Here's how it works in practice:
1. Session Capture: As you're coding with an AI assistant, the CLI runs in the background, recording the conversation thread, code iterations, and key decisions.
2. Compact Storage: Instead of storing megabytes of raw chat logs, the tool intelligently compresses the session data, extracting only the essential context.
3. Git Note Binding: When you commit your code, these compressed sessions are automatically attached as git notes. They live with your commit history but don't appear in diffs or affect your regular git workflow.
4. Easy Retrieval: Later, you can revisit any commit and pull up the full AI session context that produced it. It's like having your assistant's reasoning embedded in your version control.
Why This Matters for Your Workflow
Better Code Reviews: Pull request reviewers can understand not just what changed, but the AI-guided reasoning behind those changes. This accelerates the review process and reduces back-and-forth questions.
Faster Onboarding: New team members joining a project can read through AI sessions attached to key commits, quickly understanding architectural decisions and implementation rationale.
Compliance & Auditability: In regulated environments, being able to trace how code was generated—and by which AI model—becomes increasingly important. Local storage means you control the data.
Day-One Compatibility: Tools like this are being built with immediate support for Claude Code and Codex, meaning they work with the assistants developers are already using.
The Local-First Philosophy
What makes this approach particularly elegant is the "local-first" aspect. Your session data lives on your machine and in your git repository. You're not uploading coding conversations to third-party services. You're not creating dependency on external APIs to reconstruct your development history. Your data remains yours, fully under your control.

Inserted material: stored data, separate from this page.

(* ===== verification/Job.v ===== *)
(** * Resources, jobs and allocations

    common/Resource.hpp, common/Job.hpp, common/Job.cpp, the [JobInfo] flags
    of common/typedefs.hpp and scheduler/Allocations.hpp.

    A [Job] record holds what the constructor fixes and nothing changes
    afterwards; a [JobTuplePtr] is represented by its job, two pointers being
    equal when the job ids are.  What the threads write later (times, response,
    the started and finished flags) is a [JobState], which the scheduler keeps
    in a store indexed by the job id. *)

From S2P Require Import Prelude CxxFloat Message.

(** ** Resource.hpp *)

Record Resource := MkResource {
  rid : Z;
  port : Z;
  url : string;
  rtype : string
}.

#[export] Instance Resource_eq_dec : EqDecision Resource.
Proof. solve_decision. Defined.

(** The copy constructor copies exactly these four fields. *)
Definition Resource_copy (r : Resource) : Resource :=
  MkResource (rid r) (port r) (url r) (rtype r).

(** [operator==] compares the ids. *)
Definition Resource_eqb (l r : Resource) : bool := (rid l =? rid r)%Z.

(** ** Job.hpp and Job.cpp *)

Record Job := MkJob {
  jmin : nat;
  jmax : nat;
  jid : Z;
  jpriority : Z;
  jstatus : Z;
  targetExecutionTime : float64;  (** seconds *)
  predictedTime : float64;        (** seconds *)
  jreq : msg_t
}.

#[export] Instance spec_float_eq_dec : EqDecision spec_float.
Proof. solve_decision. Defined.
#[export] Instance Job_eq_dec : EqDecision Job.
Proof. solve_decision. Defined.

Record JobState := MkJobState {
  issueTime : Z;     (** clock readings, nanoseconds *)
  dispatchTime : Z;
  finishTime : Z;
  actualExecutionTime : float64;
  measuredExecutionTime : float64;
  jrsp : option msg_t;
  started : bool;
  finished : bool
}.

(** [Job::Job(request, id)], read at clock time [now]. *)
Definition new_Job (request : msg_t) (id : Z) : Job :=
  MkJob 1 4 id (clientId request) 2
    (seconds_of_millis (targetExecutionTimeMillis request))
    (seconds_of_millis (predictedTimeMillis request)) request.

(** The mutable members; the constructor leaves the two execution times unset, and the
    scheduler reads them only after it has written them. *)
Definition new_JobState (now : Z) : JobState :=
  MkJobState now now now f_zero f_zero None false false.

(** [operator==] of jobs, and the identity of the pointers to them. *)
Definition Job_eqb (l r : Job) : bool := (jid l =? jid r)%Z.

Definition getDefaultJobTime (j : Job) : float32 := f32_of_f64 (predictedTime j).

Definition minCost (j : Job) : float32 :=
  f32_of_f64 (f64_div (predictedTime j) (f64_of_Z (Z.of_nat (jmin j)))).

Definition maxCost (j : Job) : float32 :=
  f32_of_f64 (f64_div (predictedTime j) (f64_of_Z (Z.of_nat (jmax j)))).

Definition getJlo (j : Job) (resourceCount : Z) : float64 :=
  f64_sub (targetExecutionTime j) (f64_div (predictedTime j) (f64_of_Z resourceCount)).

(** ** Allocations.hpp *)

Abbreviation ResourceList := (list Resource).
Abbreviation JobResPair := (Job * list Resource)%type.

(** [defaultCostFunction], the cost function of every job. *)
Definition defaultCostFunction (p : JobResPair) : float32 :=
  f32_div (getDefaultJobTime (fst p)) (f32_of_Z (Z.of_nat (length (snd p)))).

Definition cost (p : JobResPair) : float32 := defaultCostFunction p.

Record Allocations := MkAllocations {
  ajobs : list JobResPair;
  ascore : Z
}.

Definition new_Allocations : Allocations := MkAllocations [] 0.

Definition addJobResourcePair (a : Allocations) (j : Job) (r : ResourceList) : Allocations :=
  MkAllocations (ajobs a ++ [(j, r)]) (ascore a).

Definition makespan (a : Allocations) : float32 :=
  foldl (λ sum p, f32_add sum (cost p)) f_zero (ajobs a).

Definition totalPriorities (a : Allocations) : float32 := f32_of_Z 1.

Definition noJobs (a : Allocations) : nat :=
  length (List.filter (λ p : JobResPair, negb (length (snd p) =? 0)%nat) (ajobs a)).

Definition getScore (a : Allocations) : Z := ascore a.
Definition setScore (a : Allocations) (v : Z) : Allocations := MkAllocations (ajobs a) v.

(** The negative and the non-negative sums of the jobs' JLO values. *)
Definition jlo_sums (a : Allocations) : float64 * float64 :=
  foldl (λ '(neg, pos) p,
    let jlo := getJlo (fst p) (Z.of_nat (length (snd p))) in
    if SFltb jlo f_zero then (f64_add neg jlo, pos) else (neg, f64_add pos jlo))
    (f_zero, f_zero) (ajobs a).

Definition getJLOMetric (a : Allocations) : float64 :=
  let '(neg, pos) := jlo_sums a in
  if SFltb neg f_zero then neg else pos.

(** All resources an allocation has taken from the pool, in order. *)
Definition aresources (a : Allocations) : list Resource := mjoin (snd <$> ajobs a).

(** ** Lemmas *)

Lemma Resource_copy_id r : Resource_copy r = r.
Proof. by destruct r. Qed.

Lemma Job_eqb_eq_jid x y : Job_eqb x y = true ↔ jid x = jid y.
Proof. unfold Job_eqb. apply Z.eqb_eq. Qed.

Lemma aresources_add a j r :
  aresources (addJobResourcePair a j r) = aresources a ++ r.
Proof.
  unfold aresources, addJobResourcePair. simpl.
  rewrite fmap_app, join_app. simpl. by rewrite app_nil_r.
Qed.

Lemma noJobs_add a j r :
  noJobs (addJobResourcePair a j r) = (noJobs a + if r is [] then 0 else 1)%nat.
Proof.
  unfold noJobs, addJobResourcePair. simpl. rewrite List.filter_app, length_app. simpl.
  by destruct r.
Qed.

Lemma noJobs_le a : (noJobs a ≤ length (ajobs a))%nat.
Proof. unfold noJobs. apply List.filter_length_le. Qed.

(** When every pair has resources, [noJobs] counts the pairs. *)
Lemma noJobs_all a :
  Forall (λ p : JobResPair, snd p ≠ []) (ajobs a) → noJobs a = length (ajobs a).
Proof.
  unfold noJobs. induction 1 as [|[j r] l Hr _ IH]; [done|].
  simpl in *. destruct r; [done|]. simpl. by rewrite IH.
Qed.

This is especially important as organizations become increasingly cautious about what happens to sensitive code and development data.
What This Enables
Imagine being able to:
- Audit AI decisions: See exactly which AI model generated which code, and what it was asked to do
- Compare approaches: Review alternative solutions the AI suggested but you didn't use
- Share context: Pass along AI session data when handing work off to teammates
- Learn from iterations: Understand your own evolution as a developer by reviewing your AI interaction patterns
The Bigger Picture
This is part of a larger shift happening right now: developers are moving beyond treating AI as a magic autocomplete box. Instead, we're integrating AI into our actual development processes and tooling in meaningful ways.

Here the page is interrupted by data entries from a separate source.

(* ===== verification/Printing.v ===== *)
(** * What is printed: messages, resources, jobs

    [msg::print] of common/message.cpp, old_message/message.cpp and
    protobuf/message.cpp, which read the data they print from memory, the
    output operator and the string constructor of Resource.hpp, [Job::str], and
    the functions that protobuf/message.cpp shares with old_message/message.cpp. *)

From Stdlib Require Import Ascii.
From S2P Require Import Prelude CxxFloat Message ControlMsg Server Client Utils Dispatcher.
From S2P Require Import DispatcherFacts Job.

#[local] Open Scope string_scope.
#[local] Open Scope list_scope.
#[local] Open Scope Z_scope.

(** ** Output *)

Definition show_int (z : Z) : string :=
  if z <? 0 then "-" +:+ dec_string (- z) else dec_string z.

Definition endl : string := String (ascii_of_nat 10) "".

(** [for (i = from; i < from + n; i++) cout << i_data[i] << " "] *)
Fixpoint print_ints (n : nat) (data : list Z) (from : Z) : outcome string :=
  match n with
  | O => Ret ""
  | S n =>
      x ← int_field data (sizeof_int * from);
      rest ← print_ints n data (from + 1);
      Ret (show_int x +:+ " " +:+ rest)
  end.

(** The number of rounds of [for (size_t i = from; i < to; i++)]. *)
Definition rounds (from to : Z) : nat := Z.to_nat (to - from).

Definition print (m : msg_t) : outcome string :=
  ds ← print_ints (rounds 0 (dataSize m)) (data m) 0;
  ps ← print_ints (rounds (dataSize m) (u64 (dataSize m + paramsSize m))) (data m) (dataSize m);
  Ret ("  Id: " +:+ show_int (msgId m) +:+ "  Data size: " +:+ show_int (dataSize m) +:+ endl +:+
       "  Params size: " +:+ show_int (paramsSize m) +:+ endl +:+
       "  Exps data size bytes: " +:+ show_int (expDataSizeBytes m) +:+ endl +:+
       "  Data: " +:+ "  Total bytes: " +:+ show_int (totalBytes m) +:+ endl +:+
       "  Data Bytes: " +:+ show_int (dataBytes m) +:+ endl +:+
       ds +:+ endl +:+ "  Params: " +:+ ps +:+ endl).

(** ** The messages with the 24-byte header *)

Definition old_msgId (b : list Z) : outcome Z := int_field b 0.

Definition old_data (b : list Z) : list Z := drop (Z.to_nat sizeof_old) b.

Definition old_print (b : list Z) : outcome string :=
  id ← old_msgId b;
  n ← old_dataSize b;
  p ← old_paramsSize b;
  ds ← print_ints (rounds 0 n) (old_data b) 0;
  ps ← print_ints (rounds n (u64 (n + p))) (old_data b) n;
  Ret ("  Id: " +:+ show_int id +:+ "  Data size: " +:+ show_int n +:+ endl +:+
       "  Params size: " +:+ show_int p +:+ endl +:+
       "  Data: " +:+ ds +:+ endl +:+ "  Params: " +:+ ps +:+ endl).

(** [for (i = 0; i < dataSize * sizeof(int); i++) cout << data[i]] *)
Definition print_control (b : list Z) : outcome string :=
  id ← old_msgId b;
  n ← old_dataSize b;
  bs ← read_bytes 0 (u64 (n * sizeof_int)) (old_data b);
  Ret ("ControlMSG" +:+ String (ascii_of_nat 9) "" +:+ "  Id: " +:+ show_int id +:+
       foldr (λ c s, String (ascii_of_nat (Z.to_nat c)) s) "" bs +:+ endl).

Definition pb_print (b : list Z) : outcome string :=
  id ← old_msgId b;
  if id =? MSG_CONTROL then print_control b else old_print b.

(** The functions protobuf/message.cpp has in common with old_message. *)
Definition pb_sizeBytes : list Z → outcome Z := old_sizeBytes.
Definition pb_dataBytes : list Z → outcome Z := old_dataBytes.
Definition pb_firstParam : list Z → outcome Z := old_firstParam.
Definition pb_msg_empty : outcome (list Z) := old_msg_empty.
Definition pb_msg_ack : outcome (list Z) := old_msg_ack.
Definition pb_msg_moving_avg : Z → Z → list Z → outcome (list Z) := old_msg_moving_avg.

(** ** Resources and jobs *)

(** [stream >> i]: white space, a sign, digits; 0 without digits, the nearest
    [int] when the number is too large. *)
Definition clamp_int (z : Z) : Z := Z.max INT_MIN (Z.min INT_MAX z).

Fixpoint stream_int (s : string) : Z :=
  match s with
  | EmptyString => 0
  | String a t =>
      if is_space a then stream_int t
      else if Ascii.eqb a "-"%char then clamp_int (- digits 0 t)
      else if Ascii.eqb a "+"%char then clamp_int (digits 0 t)
      else clamp_int (digits 0 s)
  end.

(** The constructor with the port as a string. *)
Definition Resource_of_string (port_ name_ type_ : string) : Resource :=
  MkResource (-1) (stream_int port_) name_ type_.

Definition Resource_print (r : Resource) : string :=
  "{ID: " +:+ show_int (rid r) +:+ ",TYPE: " +:+ rtype r +:+
  ",HOSTNAME: " +:+ url r +:+ ",PORT: " +:+ show_int (port r) +:+ "}".

Definition Job_str (j : Job) : string := "Job[" +:+ show_int (jid j) +:+ "]".

(** [Job::run] returns the request. *)
Definition Job_run (j : Job) : msg_t := jreq j.

(** ** Lemmas *)

Lemma read_show_int z : read_dec 0 (show_int z) = Z.abs z.
Proof.
  unfold show_int. case_match; zbool.
  - rewrite read_dec_app. destruct (read_dec_string 0 (- z)) as [k Hk]; [lia|].
    change (read_dec 0 "-") with 0. rewrite Hk. lia.
  - destruct (read_dec_string 0 z) as [k Hk]; [done|]. rewrite Hk. lia.
Qed.

(** Printing reads exactly the integers of the range, and only in the array. *)
Lemma print_ints_ret l : ∀ pre post,
  Forall int_range l →
  print_ints (length l) (ints_bytes pre ++ ints_bytes l ++ post) (Z.of_nat (length pre)) =
    Ret (foldr (λ x s, show_int x +:+ " " +:+ s) "" l).
Proof.
  induction l as [|x l IH]; intros pre post HF; [done|].
  apply Forall_cons in HF as [Hx HF]. cbn [length print_ints foldr].
  rewrite ints_bytes_cons, <-app_assoc.
  unfold int_field. rewrite read_bytes_slice; [|rewrite length_ints_bytes; unfold sizeof_int; lia
    |by rewrite length_le_bytes].
  cbn [mbind outcome_bind]. rewrite i32_le by done.
  specialize (IH (pre ++ [x]) post HF). rewrite length_app in IH. cbn [length] in IH.
  replace (Z.of_nat (length pre + 1)) with (Z.of_nat (length pre) + 1) in IH by lia.
  assert (ints_bytes (pre ++ [x]) = ints_bytes pre ++ le_bytes 4 x) as Hpx.
  { unfold ints_bytes. rewrite fmap_app, join_app. cbn. by rewrite app_nil_r. }
  rewrite Hpx, <-app_assoc in IH. by rewrite IH.
Qed.

Lemma print_ints_oob n data from :
  0 ≤ from → Z.of_nat (length data) < 4 * (from + Z.of_nat n) → (0 < n)%nat →
  print_ints n data from = Undef OutOfBounds.
Proof.
  revert from. induction n as [|n IH]; intros from Hf Hl Hn; [lia|]. cbn [print_ints].
  unfold int_field, read_bytes, sizeof_int.
  destruct (_ && _)%bool eqn:E; [|done]. cbn [mbind outcome_bind]. zbool.
  rewrite IH; [done|lia..|]. destruct n; lia.
Qed.

(** The 8 bytes of the width are two integers, of which [print] shows one. *)
Lemma width_halves w :
  size_range w → le_bytes 8 w = ints_bytes [i32 w; i32 (w / 2 ^ 32)].
Proof.
  intros Hw. unfold ints_bytes. cbn [fmap list_fmap mjoin list_join]. rewrite app_nil_r.
  assert (Hle : ∀ z, le_bytes 4 (i32 z) = le_bytes 4 z).
  { intros z. rewrite <-(le_bytes_le_val (le_bytes 4 (i32 z))) by apply le_bytes_ok.
    rewrite <-(le_bytes_le_val (le_bytes 4 z)) by apply le_bytes_ok.
    rewrite !length_le_bytes, !le_val_le_bytes. f_equal. change (8 * Z.of_nat 4) with 32.
    unfold swrap, wrap. pose proof (Z.mod_pos_bound z (2 ^ 32)).
    case_match; zbool; [by rewrite Z.mod_mod by lia|].
    rewrite <-(Z.mod_add _ 1) by lia. rewrite Z.mul_1_l, Z.sub_add. by rewrite Z.mod_mod by lia. }
  rewrite !Hle. change 8%nat with (4 + 4)%nat.
  assert (∀ n k z, le_bytes (n + k) z = le_bytes n z ++ le_bytes k (z / 2 ^ (8 * Z.of_nat n)))
    as Hsplit.
  { clear. induction n as [|n IH]; intros k z.
    - cbn [Nat.add]. by rewrite Z.mul_0_r, Z.pow_0_r, Z.div_1_r.
    - change (le_bytes (S n + k) z) with (z mod 256 :: le_bytes (n + k) (z / 256)).
      change (le_bytes (S n) z ++ ?r) with (z mod 256 :: le_bytes n (z / 256) ++ r).
      rewrite IH. do 3 f_equal.
      rewrite Z.div_div by lia. f_equal. change 256 with (2 ^ 8).
      rewrite <-Z.pow_add_r by lia. f_equal. lia. }
  rewrite Hsplit. done.
Qed.

(** Printing a moving-average request stays inside the message and shows the
    array, and of the window's width the lower half as an [int]. *)
Theorem print_moving_avg n width dataIn m :
  n = Z.of_nat (length dataIn) → n ≤ MAX_N → Forall int_range dataIn → size_range width →
  msg_moving_avg n width dataIn = Ret m →
  ∃ header, print m = Ret (header +:+
    foldr (λ x s, show_int x +:+ " " +:+ s) "" dataIn +:+ endl +:+
    "  Params: " +:+ show_int (i32 width) +:+ " " +:+ endl).
Proof.
  intros Hn Hmax HF Hw Hm. rewrite (msg_moving_avg_ret n width dataIn) in Hm by done.
  injection Hm as <-. unfold print, rounds, MAX_N in *. cbn [dataSize paramsSize data].
  rewrite (wrap_small 64 (n + 1)) by lia.
  replace (Z.to_nat (n - 0)) with (length dataIn) by lia.
  replace (Z.to_nat (n + 1 - n)) with 1%nat by lia.
  pose proof (print_ints_ret dataIn [] (le_bytes 8 width) HF) as H1. cbn [length] in H1.
  change (ints_bytes [] ++ ?x) with x in H1. change (Z.of_nat 0) with 0 in H1.
  rewrite H1. cbn [mbind outcome_bind].
  assert (Hi : Forall int_range [i32 width]).
  { apply Forall_singleton. pose proof (swrap_range 32 width ltac:(lia)).
    unfold int_range, INT_MIN, INT_MAX. lia. }
  pose proof (print_ints_ret [i32 width] dataIn (ints_bytes [i32 (width / 2 ^ 32)]) Hi) as H2.
  rewrite width_halves by done. cbn [length] in H2.
  change (ints_bytes [i32 width; i32 (width / 2 ^ 32)])
    with (ints_bytes [i32 width] ++ ints_bytes [i32 (width / 2 ^ 32)]).
  rewrite Hn. rewrite H2. cbn [mbind outcome_bind foldr].
  rewrite append_nil. eexists. by rewrite <-!append_assoc.
Qed.

(** A control message of the protobuf layer is printed from a block of no bytes. *)
Example print_empty_block : pb_print [] = Undef OutOfBounds.
Proof. reflexivity. Qed.

Example printed :
  Resource_print (Resource_of_string "8122" "localhost" "CPU") =
    "{ID: -1,TYPE: CPU,HOSTNAME: localhost,PORT: 8122}" ∧
  stream_int "99999999999" = INT_MAX ∧ stream_int "abc" = 0.
Proof. by vm_compute. Qed.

When you can tie AI sessions to git commits, you're essentially building a knowledge layer on top of your version control system. Your repository becomes not just a record of code changes, but a record of how and why those changes were made.
Getting Started
If you're interested in exploring this approach, look for CLI tools designed specifically for your workflow. Most are built around the same principles: minimal overhead, git-native storage, and compatibility with popular AI coding assistants.
Start small—maybe with a single project or feature branch. Track how it feels to have session context attached to your commits. You might find that the friction you've been experiencing around code decisions and context loss simply melts away.
The future of development tooling isn't about choosing between AI and git. It's about building better integrations between them.